- Required action
Look through the listing below and write out exactly the lines from the line with "Definition Directory_isEmpty (path" to the line with "(** ** One file *)", both included, and no others.

- Materials provided
++++++++++

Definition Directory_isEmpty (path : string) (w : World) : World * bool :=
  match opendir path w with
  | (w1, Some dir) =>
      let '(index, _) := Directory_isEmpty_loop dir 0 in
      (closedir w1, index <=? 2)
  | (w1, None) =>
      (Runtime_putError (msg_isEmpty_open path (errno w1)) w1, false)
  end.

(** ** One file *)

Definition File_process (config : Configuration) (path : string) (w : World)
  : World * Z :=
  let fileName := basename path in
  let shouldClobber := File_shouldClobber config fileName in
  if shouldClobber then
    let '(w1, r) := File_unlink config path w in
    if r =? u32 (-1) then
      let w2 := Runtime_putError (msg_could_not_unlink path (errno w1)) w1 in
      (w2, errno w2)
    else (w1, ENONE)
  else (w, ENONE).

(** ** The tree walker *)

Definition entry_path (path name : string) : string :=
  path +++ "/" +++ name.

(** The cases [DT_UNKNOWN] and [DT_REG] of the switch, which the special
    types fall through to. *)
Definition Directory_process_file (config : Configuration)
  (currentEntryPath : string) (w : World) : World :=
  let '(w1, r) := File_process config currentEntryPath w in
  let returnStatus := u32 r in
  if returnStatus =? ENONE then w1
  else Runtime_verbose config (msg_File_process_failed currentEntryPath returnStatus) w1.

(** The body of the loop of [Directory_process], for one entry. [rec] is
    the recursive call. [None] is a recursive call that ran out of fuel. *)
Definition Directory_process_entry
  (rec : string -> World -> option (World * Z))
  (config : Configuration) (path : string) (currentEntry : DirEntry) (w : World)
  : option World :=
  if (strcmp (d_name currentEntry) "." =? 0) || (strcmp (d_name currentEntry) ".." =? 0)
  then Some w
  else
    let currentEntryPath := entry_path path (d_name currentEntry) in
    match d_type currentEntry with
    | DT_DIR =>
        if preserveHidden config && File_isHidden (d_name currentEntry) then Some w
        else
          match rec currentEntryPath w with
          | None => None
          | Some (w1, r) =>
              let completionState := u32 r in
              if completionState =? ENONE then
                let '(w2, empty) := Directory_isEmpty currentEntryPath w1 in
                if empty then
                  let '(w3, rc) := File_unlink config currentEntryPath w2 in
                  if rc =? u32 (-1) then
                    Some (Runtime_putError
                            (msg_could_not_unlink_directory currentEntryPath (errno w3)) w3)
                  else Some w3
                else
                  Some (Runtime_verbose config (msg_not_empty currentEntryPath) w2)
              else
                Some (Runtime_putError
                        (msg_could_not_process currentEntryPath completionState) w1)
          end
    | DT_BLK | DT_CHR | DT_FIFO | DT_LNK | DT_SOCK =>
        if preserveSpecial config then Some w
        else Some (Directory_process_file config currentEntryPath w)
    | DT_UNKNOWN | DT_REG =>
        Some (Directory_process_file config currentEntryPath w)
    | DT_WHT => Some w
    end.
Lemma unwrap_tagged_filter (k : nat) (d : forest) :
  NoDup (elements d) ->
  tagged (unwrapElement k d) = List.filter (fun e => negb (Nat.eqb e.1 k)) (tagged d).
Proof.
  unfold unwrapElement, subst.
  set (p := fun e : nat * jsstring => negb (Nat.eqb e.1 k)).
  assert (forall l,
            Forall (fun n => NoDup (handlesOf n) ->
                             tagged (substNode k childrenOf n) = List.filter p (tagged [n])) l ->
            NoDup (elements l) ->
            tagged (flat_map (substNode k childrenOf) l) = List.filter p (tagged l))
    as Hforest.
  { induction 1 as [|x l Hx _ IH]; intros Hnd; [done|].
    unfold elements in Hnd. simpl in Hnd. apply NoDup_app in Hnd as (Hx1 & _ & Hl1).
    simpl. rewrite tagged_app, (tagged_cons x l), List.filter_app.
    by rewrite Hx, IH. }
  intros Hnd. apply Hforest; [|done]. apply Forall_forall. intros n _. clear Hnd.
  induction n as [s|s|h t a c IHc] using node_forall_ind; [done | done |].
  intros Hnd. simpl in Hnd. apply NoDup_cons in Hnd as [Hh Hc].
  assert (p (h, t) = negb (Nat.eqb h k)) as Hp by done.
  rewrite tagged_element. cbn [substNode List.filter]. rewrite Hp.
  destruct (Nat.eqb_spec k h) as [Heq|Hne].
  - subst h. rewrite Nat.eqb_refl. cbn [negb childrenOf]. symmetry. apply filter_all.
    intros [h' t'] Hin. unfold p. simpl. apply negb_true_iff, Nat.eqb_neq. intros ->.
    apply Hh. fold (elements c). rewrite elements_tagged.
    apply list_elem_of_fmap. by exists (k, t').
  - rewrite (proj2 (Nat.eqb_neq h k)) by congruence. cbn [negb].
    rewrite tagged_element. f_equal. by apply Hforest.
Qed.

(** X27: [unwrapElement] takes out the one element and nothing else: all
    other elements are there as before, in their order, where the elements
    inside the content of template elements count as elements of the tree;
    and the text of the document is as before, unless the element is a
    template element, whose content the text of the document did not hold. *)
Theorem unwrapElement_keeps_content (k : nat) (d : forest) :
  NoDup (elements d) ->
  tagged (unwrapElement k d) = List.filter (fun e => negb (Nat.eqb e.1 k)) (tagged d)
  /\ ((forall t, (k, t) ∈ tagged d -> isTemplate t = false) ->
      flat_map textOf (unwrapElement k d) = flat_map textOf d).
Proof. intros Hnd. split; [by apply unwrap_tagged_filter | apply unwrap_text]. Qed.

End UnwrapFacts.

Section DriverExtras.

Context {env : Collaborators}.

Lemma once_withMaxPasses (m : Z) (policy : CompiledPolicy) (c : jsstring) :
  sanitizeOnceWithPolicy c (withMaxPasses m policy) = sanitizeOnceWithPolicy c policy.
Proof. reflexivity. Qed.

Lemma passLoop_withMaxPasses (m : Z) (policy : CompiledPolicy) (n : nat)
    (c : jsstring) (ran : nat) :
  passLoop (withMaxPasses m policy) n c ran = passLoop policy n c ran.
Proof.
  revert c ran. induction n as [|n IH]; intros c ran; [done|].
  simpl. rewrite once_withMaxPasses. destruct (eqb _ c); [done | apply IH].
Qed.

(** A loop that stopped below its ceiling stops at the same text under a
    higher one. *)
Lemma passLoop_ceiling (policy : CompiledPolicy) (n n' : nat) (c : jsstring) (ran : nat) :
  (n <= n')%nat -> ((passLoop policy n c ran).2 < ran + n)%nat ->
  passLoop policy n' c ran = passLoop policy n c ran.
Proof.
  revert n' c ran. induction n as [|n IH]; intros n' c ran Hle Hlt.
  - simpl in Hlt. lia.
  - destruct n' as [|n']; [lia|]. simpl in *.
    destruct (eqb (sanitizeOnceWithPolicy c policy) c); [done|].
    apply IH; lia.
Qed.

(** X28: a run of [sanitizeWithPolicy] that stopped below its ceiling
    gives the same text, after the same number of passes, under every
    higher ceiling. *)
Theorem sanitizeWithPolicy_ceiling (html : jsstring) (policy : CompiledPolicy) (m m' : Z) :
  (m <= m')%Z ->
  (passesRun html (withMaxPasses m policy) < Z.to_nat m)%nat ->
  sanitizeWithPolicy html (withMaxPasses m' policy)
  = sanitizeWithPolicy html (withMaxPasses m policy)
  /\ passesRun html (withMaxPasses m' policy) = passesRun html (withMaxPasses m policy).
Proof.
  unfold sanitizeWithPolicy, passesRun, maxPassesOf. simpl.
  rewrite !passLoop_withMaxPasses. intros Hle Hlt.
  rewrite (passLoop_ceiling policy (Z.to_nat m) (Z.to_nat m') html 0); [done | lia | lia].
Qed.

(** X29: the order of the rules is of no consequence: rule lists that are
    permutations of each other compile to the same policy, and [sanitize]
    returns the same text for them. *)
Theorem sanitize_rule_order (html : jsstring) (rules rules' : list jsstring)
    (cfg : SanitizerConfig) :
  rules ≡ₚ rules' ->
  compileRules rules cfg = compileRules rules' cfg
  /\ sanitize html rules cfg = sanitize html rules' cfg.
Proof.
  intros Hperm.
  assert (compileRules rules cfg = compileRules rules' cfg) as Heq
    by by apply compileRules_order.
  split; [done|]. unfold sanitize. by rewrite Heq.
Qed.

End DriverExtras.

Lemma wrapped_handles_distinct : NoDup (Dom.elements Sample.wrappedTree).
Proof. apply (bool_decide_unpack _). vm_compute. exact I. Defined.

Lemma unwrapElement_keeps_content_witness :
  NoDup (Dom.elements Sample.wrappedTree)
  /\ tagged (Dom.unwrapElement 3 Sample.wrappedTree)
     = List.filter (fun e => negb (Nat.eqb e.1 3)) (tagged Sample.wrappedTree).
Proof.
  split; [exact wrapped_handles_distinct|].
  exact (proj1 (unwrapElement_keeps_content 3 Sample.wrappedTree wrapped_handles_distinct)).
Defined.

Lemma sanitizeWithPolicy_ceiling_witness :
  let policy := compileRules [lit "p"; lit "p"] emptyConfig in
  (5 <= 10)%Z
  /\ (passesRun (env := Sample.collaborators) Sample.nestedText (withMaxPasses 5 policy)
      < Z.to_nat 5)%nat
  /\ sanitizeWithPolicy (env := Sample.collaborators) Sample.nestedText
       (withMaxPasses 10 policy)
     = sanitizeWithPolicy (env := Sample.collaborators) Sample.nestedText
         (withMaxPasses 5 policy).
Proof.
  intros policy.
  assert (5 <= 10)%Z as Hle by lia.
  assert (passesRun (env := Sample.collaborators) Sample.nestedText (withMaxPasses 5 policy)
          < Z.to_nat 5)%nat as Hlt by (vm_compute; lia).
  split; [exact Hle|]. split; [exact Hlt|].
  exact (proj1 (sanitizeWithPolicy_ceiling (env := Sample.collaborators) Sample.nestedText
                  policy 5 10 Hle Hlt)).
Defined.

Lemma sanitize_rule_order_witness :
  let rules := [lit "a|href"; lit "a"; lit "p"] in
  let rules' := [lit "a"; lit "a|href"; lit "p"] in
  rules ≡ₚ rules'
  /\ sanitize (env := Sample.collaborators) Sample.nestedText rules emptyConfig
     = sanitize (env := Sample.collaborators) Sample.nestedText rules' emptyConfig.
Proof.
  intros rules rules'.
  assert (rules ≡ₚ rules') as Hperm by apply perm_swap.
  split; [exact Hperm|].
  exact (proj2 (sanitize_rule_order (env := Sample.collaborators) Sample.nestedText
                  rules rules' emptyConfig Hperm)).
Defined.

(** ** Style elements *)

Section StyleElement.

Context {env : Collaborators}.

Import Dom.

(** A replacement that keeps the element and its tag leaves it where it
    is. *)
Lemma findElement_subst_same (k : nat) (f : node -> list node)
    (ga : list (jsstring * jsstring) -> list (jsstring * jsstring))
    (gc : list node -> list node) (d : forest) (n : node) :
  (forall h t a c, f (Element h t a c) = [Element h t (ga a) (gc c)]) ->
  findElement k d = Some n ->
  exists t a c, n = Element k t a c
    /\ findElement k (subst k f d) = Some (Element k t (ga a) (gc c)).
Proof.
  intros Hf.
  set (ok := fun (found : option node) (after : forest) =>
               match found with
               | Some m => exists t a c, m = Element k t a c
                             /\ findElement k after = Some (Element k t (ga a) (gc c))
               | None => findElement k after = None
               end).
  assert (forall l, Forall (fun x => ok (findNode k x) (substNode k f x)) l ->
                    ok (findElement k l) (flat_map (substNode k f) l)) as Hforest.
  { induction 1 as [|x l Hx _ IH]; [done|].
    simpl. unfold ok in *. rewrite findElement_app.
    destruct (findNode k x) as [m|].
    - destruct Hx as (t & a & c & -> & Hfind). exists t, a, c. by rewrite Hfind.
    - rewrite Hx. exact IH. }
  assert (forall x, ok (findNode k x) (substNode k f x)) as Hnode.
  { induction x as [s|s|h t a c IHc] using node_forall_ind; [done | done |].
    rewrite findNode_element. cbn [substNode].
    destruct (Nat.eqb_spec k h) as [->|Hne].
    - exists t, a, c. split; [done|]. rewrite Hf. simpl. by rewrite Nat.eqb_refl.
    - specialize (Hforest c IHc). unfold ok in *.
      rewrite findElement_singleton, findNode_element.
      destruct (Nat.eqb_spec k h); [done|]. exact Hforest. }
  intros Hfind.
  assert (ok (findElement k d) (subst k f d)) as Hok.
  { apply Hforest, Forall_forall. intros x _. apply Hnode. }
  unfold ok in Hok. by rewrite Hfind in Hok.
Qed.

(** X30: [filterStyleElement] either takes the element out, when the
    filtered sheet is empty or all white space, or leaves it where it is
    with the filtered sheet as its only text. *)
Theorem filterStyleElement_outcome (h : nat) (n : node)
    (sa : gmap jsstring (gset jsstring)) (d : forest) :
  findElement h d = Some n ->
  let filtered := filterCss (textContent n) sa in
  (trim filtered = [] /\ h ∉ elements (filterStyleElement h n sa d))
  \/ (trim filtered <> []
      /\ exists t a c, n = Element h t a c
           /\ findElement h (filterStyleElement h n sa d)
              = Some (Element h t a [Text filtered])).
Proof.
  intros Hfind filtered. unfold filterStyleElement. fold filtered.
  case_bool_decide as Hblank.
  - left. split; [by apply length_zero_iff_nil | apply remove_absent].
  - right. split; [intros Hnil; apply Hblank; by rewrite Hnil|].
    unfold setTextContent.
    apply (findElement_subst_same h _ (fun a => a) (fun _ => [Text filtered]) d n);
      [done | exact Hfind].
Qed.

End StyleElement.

++++++++++

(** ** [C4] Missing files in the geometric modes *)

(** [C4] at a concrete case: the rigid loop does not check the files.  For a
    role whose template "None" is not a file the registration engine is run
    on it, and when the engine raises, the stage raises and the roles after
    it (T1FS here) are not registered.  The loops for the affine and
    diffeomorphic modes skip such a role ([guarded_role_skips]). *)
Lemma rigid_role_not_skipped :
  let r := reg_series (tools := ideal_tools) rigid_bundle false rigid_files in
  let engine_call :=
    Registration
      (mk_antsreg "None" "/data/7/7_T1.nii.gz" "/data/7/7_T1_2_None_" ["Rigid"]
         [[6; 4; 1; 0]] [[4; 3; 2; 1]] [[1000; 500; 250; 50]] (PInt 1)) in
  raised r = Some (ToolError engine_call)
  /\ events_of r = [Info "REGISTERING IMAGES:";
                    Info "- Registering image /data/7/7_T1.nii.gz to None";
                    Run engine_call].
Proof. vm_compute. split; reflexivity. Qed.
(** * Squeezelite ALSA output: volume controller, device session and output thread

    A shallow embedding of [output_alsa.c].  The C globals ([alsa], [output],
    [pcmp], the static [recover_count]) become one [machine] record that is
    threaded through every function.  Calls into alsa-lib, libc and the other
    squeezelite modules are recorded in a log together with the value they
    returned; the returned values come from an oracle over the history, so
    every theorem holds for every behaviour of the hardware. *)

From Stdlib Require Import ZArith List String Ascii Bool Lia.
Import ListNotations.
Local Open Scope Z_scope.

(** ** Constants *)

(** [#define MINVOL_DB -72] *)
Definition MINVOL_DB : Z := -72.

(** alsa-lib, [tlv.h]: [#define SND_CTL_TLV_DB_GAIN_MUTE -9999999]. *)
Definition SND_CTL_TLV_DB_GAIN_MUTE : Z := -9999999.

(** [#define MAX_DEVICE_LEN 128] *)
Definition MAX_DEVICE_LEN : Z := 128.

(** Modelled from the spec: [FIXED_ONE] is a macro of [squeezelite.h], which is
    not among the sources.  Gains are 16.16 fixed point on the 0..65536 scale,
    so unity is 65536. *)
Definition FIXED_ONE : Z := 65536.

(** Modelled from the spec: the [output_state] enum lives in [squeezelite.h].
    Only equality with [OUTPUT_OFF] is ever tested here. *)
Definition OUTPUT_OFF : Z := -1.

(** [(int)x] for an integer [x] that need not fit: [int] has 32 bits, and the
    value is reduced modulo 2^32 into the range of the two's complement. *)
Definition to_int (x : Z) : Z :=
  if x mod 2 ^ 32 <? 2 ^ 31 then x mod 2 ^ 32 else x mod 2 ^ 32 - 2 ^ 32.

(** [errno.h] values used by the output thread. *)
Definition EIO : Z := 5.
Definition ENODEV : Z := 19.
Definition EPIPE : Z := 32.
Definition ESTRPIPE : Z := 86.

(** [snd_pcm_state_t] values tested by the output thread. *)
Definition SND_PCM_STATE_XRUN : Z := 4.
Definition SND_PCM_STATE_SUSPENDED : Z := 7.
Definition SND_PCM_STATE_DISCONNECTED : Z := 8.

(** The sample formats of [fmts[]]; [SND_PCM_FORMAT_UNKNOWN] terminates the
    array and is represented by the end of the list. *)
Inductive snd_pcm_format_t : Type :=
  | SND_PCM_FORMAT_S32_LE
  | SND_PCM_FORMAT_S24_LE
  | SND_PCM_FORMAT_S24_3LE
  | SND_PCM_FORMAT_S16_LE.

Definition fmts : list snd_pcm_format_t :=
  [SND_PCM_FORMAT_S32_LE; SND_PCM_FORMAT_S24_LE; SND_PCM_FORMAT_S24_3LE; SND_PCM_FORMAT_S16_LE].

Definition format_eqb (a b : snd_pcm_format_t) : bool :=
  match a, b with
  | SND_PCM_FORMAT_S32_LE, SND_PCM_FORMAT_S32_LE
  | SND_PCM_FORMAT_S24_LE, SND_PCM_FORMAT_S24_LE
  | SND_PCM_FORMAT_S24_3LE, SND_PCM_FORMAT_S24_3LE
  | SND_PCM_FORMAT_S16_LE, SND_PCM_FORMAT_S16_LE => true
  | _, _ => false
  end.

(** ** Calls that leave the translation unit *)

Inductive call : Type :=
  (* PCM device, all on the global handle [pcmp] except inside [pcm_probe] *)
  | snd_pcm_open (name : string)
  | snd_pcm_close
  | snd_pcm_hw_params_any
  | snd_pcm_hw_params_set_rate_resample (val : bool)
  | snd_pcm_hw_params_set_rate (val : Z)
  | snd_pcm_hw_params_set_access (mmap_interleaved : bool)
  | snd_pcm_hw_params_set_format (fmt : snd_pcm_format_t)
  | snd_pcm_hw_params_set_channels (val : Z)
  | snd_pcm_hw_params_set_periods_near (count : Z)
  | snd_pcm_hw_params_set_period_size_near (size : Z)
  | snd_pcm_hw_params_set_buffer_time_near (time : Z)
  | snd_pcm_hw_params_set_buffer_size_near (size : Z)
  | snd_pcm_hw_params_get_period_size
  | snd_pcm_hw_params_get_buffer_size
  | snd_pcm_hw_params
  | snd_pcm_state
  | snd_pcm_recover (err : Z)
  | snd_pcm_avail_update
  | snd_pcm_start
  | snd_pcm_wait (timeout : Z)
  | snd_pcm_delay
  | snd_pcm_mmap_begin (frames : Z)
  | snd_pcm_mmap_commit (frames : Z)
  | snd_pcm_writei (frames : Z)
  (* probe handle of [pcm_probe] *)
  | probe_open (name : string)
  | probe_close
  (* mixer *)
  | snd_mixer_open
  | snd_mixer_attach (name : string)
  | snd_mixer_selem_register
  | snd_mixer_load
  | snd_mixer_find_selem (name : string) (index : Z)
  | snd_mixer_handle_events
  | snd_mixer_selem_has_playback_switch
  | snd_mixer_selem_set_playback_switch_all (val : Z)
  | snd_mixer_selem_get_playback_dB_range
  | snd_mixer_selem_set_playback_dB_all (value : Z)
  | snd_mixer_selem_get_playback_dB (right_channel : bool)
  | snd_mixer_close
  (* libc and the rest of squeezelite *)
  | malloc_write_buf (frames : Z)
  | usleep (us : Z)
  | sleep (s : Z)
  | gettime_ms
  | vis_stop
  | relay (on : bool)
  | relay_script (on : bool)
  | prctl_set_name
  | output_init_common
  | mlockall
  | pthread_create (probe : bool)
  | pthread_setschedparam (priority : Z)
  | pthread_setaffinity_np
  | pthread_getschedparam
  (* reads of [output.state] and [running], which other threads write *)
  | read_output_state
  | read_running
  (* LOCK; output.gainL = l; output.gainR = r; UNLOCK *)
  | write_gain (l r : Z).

++++++++++

- Solution for this exercise
Definition Directory_isEmpty (path : string) (w : World) : World * bool :=
  match opendir path w with
  | (w1, Some dir) =>
      let '(index, _) := Directory_isEmpty_loop dir 0 in
      (closedir w1, index <=? 2)
  | (w1, None) =>
      (Runtime_putError (msg_isEmpty_open path (errno w1)) w1, false)
  end.

(** ** One file *)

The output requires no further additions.